The Top 100 report also provides data that displays the changing role of women in the Top 100 international artists. While women are playing a larger role overall, our reports show that there is a widening gender gap in the upper echelons of the market despite a growing place for these women economically. While in 2018, 39% of the Top 100 artists were female, this year’s report shows that women now make up 30% of the top artists. Despite this decline in representation, women make up 11 of the Top 25 Auction Artists from 2020-21 and auction sales by younger female artists have increased by 72.8% in the first half of 2021. Auction houses such as Sotheby’s have taken initiatives to increase the visibility of female artists. In May they hosted their first cross category sale, (Women) Artists, devoted solely to work created by female artists.

 

Renowned institutions are also taking it upon themselves to support NextGen female artists. Almost half of the women represented in the Top 100 artists have international endorsements such as a solo or group exhibition and institutional endorsement from global players including the Tate, MoMA, MoCA, the Guggenheim, and the Whitney.

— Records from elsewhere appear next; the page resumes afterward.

(** ** The requests sent *)






(** X12.  The first list that [upload_stocks] returns only holds records
    computed from remnant rows: the records added for the identifiers that
    no row bears have stock 0 and are left out. *)
Theorem upload_stocks_not_empty_from_rows
    (catalog : nat → string → result page)
    (accepts : list request → request → bool) (fuel : nat)
    (rem : list row) (log log' : list request)
    (not_empty stocks : list stock_update) :
  upload_stocks catalog accepts fuel rem log
  = (Returned (not_empty, stocks), log') →
  ∀ u, u ∈ not_empty →
       su_stock u ≠ 0 ∧
       ∃ watch, watch ∈ rem ∧ code watch = su_offer_id u ∧
                stock_of watch = Ok (su_stock u).
Proof.
  unfold upload_stocks, upload_stocks_from.
  destruct (get_offer_ids catalog fuel) as [ids| |]; [|done..].
  destruct (create_stocks rem ids) as [[st|e] ids'] eqn:Hrun; [|done].
  unfold bind, lift, ret. destruct (divide st 100) as [chunks|e]; [|done].
  destruct (for_each (update_stocks accepts) chunks log) as [[[]|e] l];
    [|done].
  intros [= <- <- <-] u [Hnz Hu]%list_elem_of_filter. split; [done|].
  apply create_stocks_Ok in Hrun as (us & Hus & -> & _).
  apply elem_of_app in Hu as [Hu|Hu].
  - destruct (Forall2_elem_of_r _ _ _ u Hus Hu) as (w & Hw & Hid & Hst).
    exists w. split; [by eapply matched_rows_elem_of|done].
  - by apply list_elem_of_fmap in Hu as (x & -> & _).
Qed.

There is a large discrepancy between gallery representation of men and women, and the Top 100 report unsurprisingly found a bias of blue chip galleries favoring male artists. Meanwhile, of the Top 100 NextGen artists, the majority of women are represented by incubator galleries, which are important locations for young artists to foster their career.

 

While the Top 100 report shares some not so surprising  findings such as  New York remaining a central market hub and male artists’ markets dominating over female artists’ markets — the nuances of these findings provide important insight into a changing future. These statistics display an emerging artistic market outside of the hegemonic West. An artistic hub in Asia is gaining momentum and can compete, and at times surpass, Europe and the US. While Artists outside the Western sphere typically migrate to New York or London, the Asian market continues to grow on its own and support itself, keeping both its artists and money within. The data also shows opportunity for financial growth for women, as well as larger spaces for representation and commercial success.

 

Looking broadly, it is obvious that much change still has to come. The ‘global market’ is not so global if artists must move to centers such as New York or London for their education and to find success in their career. Markers of artistic success, such as the establishment of ‘global’ blue-chip galleries, remain located in Europe and North America and the most notable museums and biennials follow suit. Although women far surpass men in taking the preliminary steps for artistic success, with almost one-third of the Top 100 female artists earning a Master’s in art while less than half of men do the same, the number of artists in the Top 100, amount of solo shows, and blue-chip  gallery representation still remain dominated by men. As sociologist Taylor Witten Brown sums up in Artsy, “Only two works by women have ever broken into the top 100 auction sales for paintings, despite women being the subject matter for approximately half of the top 25”. Not only does representation need to grow, the support from the market does as well.